Iran Seeks Help Reading Plane’s Black Boxes Amid Pressure to Hand Them Over

DUBAI (Reuters) —
Rescue workers search the scene where a Ukrainian plane crashed in Shahedshahr, southwest of the capital Tehran, Iran, Jan. 8. (AP Photo/Ebrahim Noroozi)

Iran has asked the U.S. and French authorities for equipment to download information from black boxes on a downed Ukrainian airliner, a request that will add to international frustration at Tehran’s failure to send the recorders abroad for analysis.

Canada, 57 of whose citizens were among the 176 people killed in the crash, has said France should handle the flight data and voice recorders as one of the few nations with the ability to analyse the information.

Kiev has repeatedly called for Iran to return the black boxes from the U.S.-built Boeing 737 flown by Ukraine International Airlines that was shot down in error on Jan. 8.

Tehran, already embroiled in a long-running standoff with the United States over its nuclear program that briefly erupted into tit-for-tat military strikes this month, has given mixed signals about whether it would hand over the recorders.

A further delay in sending them abroad will add to international pressure on Iran, whose military has said it shot the plane down by mistake in the tense hours after Iran launched missiles at U.S. targets in Iraq.

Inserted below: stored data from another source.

(** Of [quic_hs.rs]; [keys_h] is an [i32] of its own. *)
Definition test_server_0rtt_keys_returns_success_on_resumed_conn : prog world unit :=
  with_resumed (λ server_h client_h,
    modify (set_mem (start []));; write_i32 p_kh (-1);;
    rc ← rlsm_quic_server_conn_zero_rtt_keys server_h p_kh; assert_ (rc =? 0) "resumed server conn must yield 0-RTT keys";;
    keys_h ← read_i32 p_kh; assert_ (0 <? keys_h) "keys handle must be positive on success";;
    free_both server_h client_h).

(** Two runs of the fixture, the second on other connections. *)
Definition test_ffi_replay_authenticator_changes_on_fresh_client_random (client_3 : qclient) (server_3 : qserver)
  : prog world unit :=
  p ← drive_resumed client_2 server_2;
  q ← drive_resumed client_3 server_3;
  let '(s1, c1) := p in
  let '(s2, c2) := q in
  modify (set_mem (replay_vars zeros zeros [] 0 0 0 0));;
  rc ← authenticator s1 1; assert_ (rc =? 0) "s1";;
  rc ← authenticator s2 2; assert_ (rc =? 0) "s2";;
  b1 ← read_u8 (Ptr 1 0) 32;
  b2 ← read_u8 (Ptr 2 0) 32;
  assert_ (negb (bool_decide (b1 = b2))) "independent resumptions produce distinct authenticators";;
  free_both s1 c1;; free_both s2 c2.
End Tests.

(** ** What they rest on *)

Section Facts.
Context {R : Rustls}.

Abbreviation held b1 b2 x l1 l2 sm lk w := (set_mem (replay_vars b1 b2 x l1 l2 sm lk) w).

(** The authenticator of a captured entry, in either pair of locals. *)
Lemma authenticator_1 h e b1 b2 x l1 l2 sm lk w :
  w_qconn w !! h = Some e → is_server e = true → client_random_captured e = true → zlen (client_random e) = 32 → zlen b1 = 32 →
  authenticator h 1 (held b1 b2 x l1 l2 sm lk w) = Ret 0 (held (client_random e) b2 x 32 l2 sm lk (set_error None w)).
Proof.
  intros He Hs Hc Hr Hb. unfold authenticator, rlsm_quic_server_conn_replay_authenticator, or_invalid. run. cbn [is_null].
  rewrite (write_u64_ok _ _ _ {[ 1%N := [0]; 2%N := [l2]; 3%N := [sm]; 4%N := [lk] ]}) by done.
  rewrite (with_Some quic_conn_table h _ _ e) by done. unfold is_server in Hs. destruct (conn e); [done|]. rewrite Hc. cbn [negb].
  rewrite (write_u8_ok _ _ _ {[ 1%N := client_random e; 2%N := b2; 3%N := x ]}); [done|].
  rewrite (store_front _ _ b1) by (done || lia). rewrite splice_full by (unfold zlen in *; lia). done.
Qed.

Iran, which took several days to admit its role in bringing down the plane and faced street protests at home as a result, launched its missiles at U.S. targets in response to a U.S. drone strike that killed a top Iranian commander on Jan. 3.

“If the appropriate supplies and equipment are provided, the information can be taken out and reconstructed in a short period of time,” Iran’s Civil Aviation Organization said in its second preliminary report on the plane disaster.

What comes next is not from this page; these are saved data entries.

(* ===== verification/RejectTest.v ===== *)
(** * Declining early data

    [reject_early_data_declines_resumed_0rtt] of
    [src/crates/librustls-mojo/src/quic_hs/tests_resumption_fixture.rs] as a
    program. The pairs of connections it makes with its session store are
    arguments: for each of its two rounds the pair of the first handshake and the
    pair that resumes. *)

From S2P Require Import Prelude Effects Handles Rustls World Frames Toy QuicKeys QuicKeysFacts.
From S2P Require Import QuicHs QuicHsFacts Loopback ConnTests ConnTestsFacts.
Import Effects Handles Rustls World Frames Toy QuicKeys QuicKeysFacts QuicHs QuicHsFacts Loopback ConnTests ConnTestsFacts.

Module RejectTest.

Section Test.
Context {R : Rustls}.

(** A driver on two connections the test owns. *)
Definition on_pair {A} (c : qclient) (s : qserver) (p : prog (qclient * qserver) A)
  : prog world (A * (qclient * qserver)) := λ w,
  match p (c, s) with
  | Ret a q => Ret (a, q) w
  | Panic m => Panic m
  | Undef => Undef
  | NoFuel => NoFuel
  end.

(** [for _ in 0..n] up to its [break]. *)
Fixpoint converge (n : nat) : prog (qclient * qserver) unit :=
  match n with
  | O => mret tt
  | S n =>
      pump_once;;
      done ← gets (λ p, finished p.1 p.2);
      if (done : bool) then mret tt else converge n
  end.

Definition put (c : QuicConn) : prog world Z :=
  o ← insert quic_conn_table (new_entry c);
  expect o "called `Option::unwrap()` on a `None` value".

Definition is_resumed (k : option HandshakeKind) : bool := match k with Some Resumed => true | _ => false end.

(** One round of the test. *)
Definition reject_round (reject : bool) (c1 : qclient) (s1 : qserver) (client : qclient) (server : qserver)
  : prog world unit :=
  p ← on_pair c1 s1 drive_first_handshake;
  let '(_, (c1, s1)) := p in
  finished_h ← put (QuicServer s1);
  rc ← rlsm_quic_server_conn_reject_early_data finished_h; assert_ (rc =? -1) "finished server connection";;
  client_h ← put (QuicClient c1);
  rc ← rlsm_quic_server_conn_reject_early_data client_h; assert_ (rc =? -1) "client connection";;
  h ← put (QuicServer server);
  (if reject then rc ← rlsm_quic_server_conn_reject_early_data h; assert_ (rc =? 0) "reject" else mret tt);;
  o ← remove quic_conn_table h;
  match o with
  | Some e =>
      match conn e with
      | QuicServer server =>
          q ← on_pair client server (converge 32);
          let '(_, (client, server)) := q in
          assert_ (finished client server) "resumed handshake did not converge";;
          assert_ (is_resumed (qserver_handshake_kind server)) "handshake kind";;
          assert_ (Bool.eqb (qclient_is_early_data_accepted client) (negb reject)) "reject";;
          remove quic_conn_table finished_h;; remove quic_conn_table client_h;; mret tt
      | QuicClient _ => panic "server entry"
      end
  | None => panic "server entry"
  end.

Definition reject_early_data_declines_resumed_0rtt (first : bool → qclient * qserver)
    (second : bool → qclient * qserver) : prog world unit :=
  reject_round false (first false).1 (first false).2 (second false).1 (second false).2;;
  reject_round true (first true).1 (first true).2 (second true).1 (second true).2;;
  rc ← rlsm_quic_server_conn_reject_early_data (-99); assert_ (rc =? -1) "invalid handle".

(** ** What rustls must do *)

(** The first handshake ends; the new server is in its handshake; with the early
    data declined or not, the exchange ends resumed, and the client was told. *)
Record declines (reject : bool) (c1 : qclient) (s1 : qserver) (client : qclient) (server : qserver) : Prop := {
  dc_first : ∃ c1' s1', drive_first_handshake (c1, s1) = Ret tt (c1', s1') ∧ qserver_is_handshaking s1' = false;
  dc_fresh : qserver_is_handshaking server = true;
  dc_second : ∃ rs, exchange 32 client (if reject then qserver_reject_early_data server else server) = Some rs ∧
    let '(c, s) := ends rs client (if reject then qserver_reject_early_data server else server) in
    qserver_handshake_kind s = Some Resumed ∧ qclient_is_early_data_accepted c = negb reject;
}.

Lemma converge_exchange n c s rs :
  exchange n c s = Some rs →
  converge n (c, s) = Ret tt (ends rs c s) ∧ finished (ends rs c s).1 (ends rs c s).2 = true.
Proof.
  revert c s rs. induction n as [|n IH]; intros c s rs; [done|]. simpl.
  pose proof (pump_once_round c s) as Hp. destruct (exchange_round c s) as [r|]; [|done]. simpl.
  rewrite (bind_Ret _ _ _ _ _ Hp). run. simpl. destruct (finished _ _) eqn:Ef; [by intros [= <-]|].
  destruct (progress r); [|done]. destruct (exchange n _ _) as [rs'|] eqn:Ex; [|done].
  intros [= <-]. rewrite ends_cons. by apply IH.
Qed.

Lemma put_ok c w : 0 < w_next w < i32_max →
  put c w = Ret (w_next w) (set_qconn (<[w_next w := new_entry c]> (w_qconn w)) (set_next (w_next w + 1) w)).
Proof.
  intros Hn. unfold put. assert (Hc : 0 < counter w) by apply Hn.
  rewrite (bind_Ret _ _ _ _ _ (insert_pos quic_conn_table _ w Hc)). change (counter w) with (w_next w).
  by rewrite as_i32_id by (unfold in_i32, i32_min, i32_max in *; lia).
Qed.

(** The call on an entry. *)
Lemma reject_eq h e w : w_qconn w !! h = Some e →
  rlsm_quic_server_conn_reject_early_data h w =
  match conn e with
  | QuicServer s =>
      if qserver_is_handshaking s
      then Ret 0 (set_qconn (<[h := with_conn e (QuicServer (qserver_reject_early_data s))]> (w_qconn w)) (set_error None w))
      else Ret (-1) (set_qconn (<[h := e]> (w_qconn w)) (set_error (Some reject_not_handshaking_msg) w))
  | QuicClient _ => Ret (-1) (set_qconn (<[h := e]> (w_qconn w)) (set_error (Some reject_not_handshaking_msg) w))
  end.
Proof.
  intros He. unfold rlsm_quic_server_conn_reject_early_data, assert_reject_early_data, assert_, or_invalid. run.
  rewrite (with_mut_Some quic_conn_table h _ _ e) by done. destruct (conn e) as [c|s]; [done|].
  by destruct (qserver_is_handshaking s).
Qed.

Lemma reject_round_ok reject c1 s1 client server w :
  declines reject c1 s1 client server → 0 < w_next w → w_next w + 3 ≤ i32_max →
  ∃ w', reject_round reject c1 s1 client server w = Ret tt w' ∧ w_next w' = w_next w + 3 ∧
    (∀ h, h < w_next w → w_qconn w' !! h = w_qconn w !! h).
Proof.
  intros [(c1' & s1' & E1 & F1) Hfresh (rs & Hx & Hends)] Hn Hmax. unfold reject_round. set (n := w_next w) in *.
  rewrite (bind_Ret (on_pair c1 s1 _) _ w (tt, (c1', s1')) w) by (unfold on_pair; by rewrite E1). cbv beta iota.
  rewrite (bind_Ret _ _ _ _ _ (put_ok _ w ltac:(lia))). set (w1 := set_qconn _ _).
  pose proof (reject_eq n (new_entry (QuicServer s1')) w1 (lookup_insert_eq _ _ _)) as R1. simpl conn in R1.
  cbv beta iota in R1. rewrite F1 in R1. rewrite (bind_Ret _ _ _ _ _ R1), assert_pass. set (w2 := set_qconn _ (set_error _ w1)).
  assert (N2 : w_next w2 = n + 1) by done.
  rewrite (bind_Ret _ _ _ _ _ (put_ok _ w2 ltac:(lia))). rewrite N2. set (w3 := set_qconn _ (set_next _ w2)).
  pose proof (reject_eq (n + 1) (new_entry (QuicClient c1')) w3 (lookup_insert_eq _ _ _)) as R2. simpl conn in R2.
  cbv beta iota in R2. rewrite (bind_Ret _ _ _ _ _ R2), assert_pass. set (w4 := set_qconn _ (set_error _ w3)).
  assert (N4 : w_next w4 = n + 1 + 1) by done.
  rewrite (bind_Ret _ _ _ _ _ (put_ok _ w4 ltac:(lia))). rewrite N4. set (w5 := set_qconn _ (set_next _ w4)).
  set (server' := if reject then qserver_reject_early_data server else server) in *.
  assert (E6 : ∃ e w6, (if reject then rc ← rlsm_quic_server_conn_reject_early_data (n + 1 + 1); assert_ (rc =? 0) "reject"
                   else mret tt) w5 = Ret tt w6 ∧ w_qconn w6 = <[n + 1 + 1 := e]> (w_qconn w4) ∧
      conn e = QuicServer server' ∧ w_next w6 = n + 3).
  { pose proof (reject_eq (n + 1 + 1) (new_entry (QuicServer server)) w5 (lookup_insert_eq _ _ _)) as R3. simpl conn in R3.
    cbv beta iota in R3. rewrite Hfresh in R3. unfold server'. destruct reject.
    - rewrite (bind_Ret _ _ _ _ _ R3). eexists _, _. split; [reflexivity|]. simpl. rewrite insert_insert_eq. split_and!; try done. lia.
    - eexists _, w5. split; [reflexivity|]. split_and!; try done. simpl. lia. }
  destruct E6 as (e & w6 & E6 & Q6 & C6 & N6). rewrite (bind_Ret _ _ _ _ _ E6).
  rewrite (bind_Ret _ _ _ _ _ (remove_eq quic_conn_table (n + 1 + 1) w6)).
  change (map_of quic_conn_table w6 !! (n + 1 + 1)) with (w_qconn w6 !! (n + 1 + 1)). rewrite Q6, lookup_insert_eq, C6.
  destruct (converge_exchange 32 client server' rs Hx) as [Hc Hf]. destruct (ends rs client server') as [c s].
  destruct Hends as [Hkind Hacc]. set (w7 := set_map quic_conn_table _ _).
  rewrite (bind_Ret (on_pair client server' _) _ w7 (tt, (c, s)) w7) by (unfold on_pair; by rewrite Hc). cbv beta iota.
  simpl in Hf. rewrite Hf, assert_pass, Hkind, assert_pass, Hacc, Bool.eqb_reflx, assert_pass.
  eexists. split; [reflexivity|]. split; [done|]. intros h Hh. unfold w7. simpl.
  rewrite Q6. rewrite !lookup_delete_ne, lookup_insert_ne by lia. simpl.
  by rewrite !lookup_insert_ne by lia.
Qed.

(** The test passes: refused for the finished and the client connection and for no
    handle, taken by the server in its handshake. *)
Theorem reject_test_passes first second w :
  (∀ b, declines b (first b).1 (first b).2 (second b).1 (second b).2) →
  0 < w_next w → w_next w + 6 ≤ i32_max → w_qconn w !! (-99) = None →
  ∃ w', reject_early_data_declines_resumed_0rtt first second w = Ret tt w'.
Proof.
  intros Hd H1 H2 H99. unfold reject_early_data_declines_resumed_0rtt.
  destruct (reject_round_ok false _ _ _ _ w (Hd false) H1 ltac:(lia)) as (w1 & E1 & N1 & Q1).
  destruct (reject_round_ok true _ _ _ _ w1 (Hd true) ltac:(lia) ltac:(lia)) as (w2 & E2 & N2 & Q2).
  rewrite (bind_Ret _ _ _ _ _ E1), (bind_Ret _ _ _ _ _ E2).
  unfold rlsm_quic_server_conn_reject_early_data, assert_reject_early_data, assert_, or_invalid. run.
  rewrite (with_mut_None quic_conn_table (-99)); [by eexists|]. simpl. by rewrite Q2, Q1 by lia.
Qed.
End Test.

(** A library that does it: the server's flight starts with 9 when it declined, and
    the client looks at the first byte it was sent. *)
Definition resuming : Rustls := Eval cbv beta delta [toy_with] in toy_with
  (λ _, live_client) (λ _, live_server) toy_read_hs (λ q, nonempty (q_script q)) q_tp
  Resumed (λ q, negb (default 0 (head (q_seen q)) =? 9))
  (λ q, {| q_script := ([9], None) :: q_script q; q_seen := q_seen q; q_hs := q_hs q; q_tp := q_tp q; q_zero := q_zero q |}).

Lemma resuming_declines b :
  declines (R:=resuming) b (live_client []) (live_server []) (live_client []) (live_server []).
Proof.
  split; [|done|].
  - eexists _, _. split; [vm_compute; reflexivity|done].
  - exists (default [] (exchange (R:=resuming) 32 (live_client [])
              (if b then @qserver_reject_early_data resuming (live_server []) else live_server []))).
    split; [apply some_default; destruct b; by_eval|destruct b; vm_compute; split; reflexivity].
Qed.
End RejectTest.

Its initial report was released just 24 hours after the incident, before Iran’s military acknowledged its role.

A list of equipment Iran needs has been sent to French accident agency BEA and the U.S. National Transportation Safety Board, the Iranian aviation body said.

“Until now, these countries have not given a positive response to sending the equipment to (Iran),” it said, adding that two surface-to-air TOR-M1 missiles had been launched minutes after the Ukrainian plane took off from Tehran.

The aviation body said it did not have the equipment needed to download information from the model of recorders on the three-year-old Boeing 737.

Iran has for years faced U.S. sanctions that limited its ability to purchase modern planes and buy products with U.S. technology. Many passenger planes used in Iran are decades old.

Under Tehran’s 2015 nuclear agreement with world powers, Iran received sanctions relief in return for curbing its nuclear work. But Washington reimposed U.S. sanctions after withdrawing from the pact in 2018, a move that led to the steady escalation of tension in recent months between the United States and Iran.

Responding to U.S. President Donald Trump’s “maximum pressure” campaign that is designed to shut off Tehran’s vital oil exports, Iran has been scaling back on its commitments to the nuclear accord.

After Tehran’s latest move this month to scrap limits on uranium enrichment, a process that can make material for nuclear warheads although Iran denies any such aim, Britain, France and Germany triggered the nuclear pact’s dispute mechanism.

Launching the mechanism starts a diplomatic process that could lead to reimposing U.N. sanctions on Iran.

European capitals say they want to save the deal but have also suggested it may be time for a broader pact, in line with Trump’s call for a deal that would go beyond Iran’s nuclear work and include its missile program and activities in the region.

Iran says it will not negotiate with sanctions in place.

The Iranian general killed in the U.S. drone strike, Qassem Soleimani, was responsible for building up a network of militias that created an arc of Iranian influence across the Middle East.